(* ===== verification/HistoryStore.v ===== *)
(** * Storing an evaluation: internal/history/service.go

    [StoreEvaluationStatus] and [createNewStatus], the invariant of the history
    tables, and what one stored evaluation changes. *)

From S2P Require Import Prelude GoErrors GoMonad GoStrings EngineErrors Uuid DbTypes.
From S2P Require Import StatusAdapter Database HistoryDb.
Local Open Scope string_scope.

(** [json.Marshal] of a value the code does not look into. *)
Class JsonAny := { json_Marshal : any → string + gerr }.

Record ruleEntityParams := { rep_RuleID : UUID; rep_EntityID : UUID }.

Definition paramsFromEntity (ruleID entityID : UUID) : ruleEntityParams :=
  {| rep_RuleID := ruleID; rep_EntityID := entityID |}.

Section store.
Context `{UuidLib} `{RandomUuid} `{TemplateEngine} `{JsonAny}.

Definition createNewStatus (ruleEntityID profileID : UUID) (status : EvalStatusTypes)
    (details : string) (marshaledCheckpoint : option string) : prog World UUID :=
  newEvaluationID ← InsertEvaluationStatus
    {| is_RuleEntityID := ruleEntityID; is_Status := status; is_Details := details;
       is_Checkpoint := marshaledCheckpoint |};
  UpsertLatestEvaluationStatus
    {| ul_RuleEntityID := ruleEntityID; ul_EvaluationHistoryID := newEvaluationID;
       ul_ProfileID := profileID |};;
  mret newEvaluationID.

------------------------------------------------------------

### Exercise
Retype exactly, and only, the lines above from the one where "(** * Storing" occurs up to and including the one where "From S2P Require Import StatusAdapter" occurs.

### Completed exercise
(** * Storing an evaluation: internal/history/service.go

    [StoreEvaluationStatus] and [createNewStatus], the invariant of the history
    tables, and what one stored evaluation changes. *)

From S2P Require Import Prelude GoErrors GoMonad GoStrings EngineErrors Uuid DbTypes.
From S2P Require Import StatusAdapter Database HistoryDb.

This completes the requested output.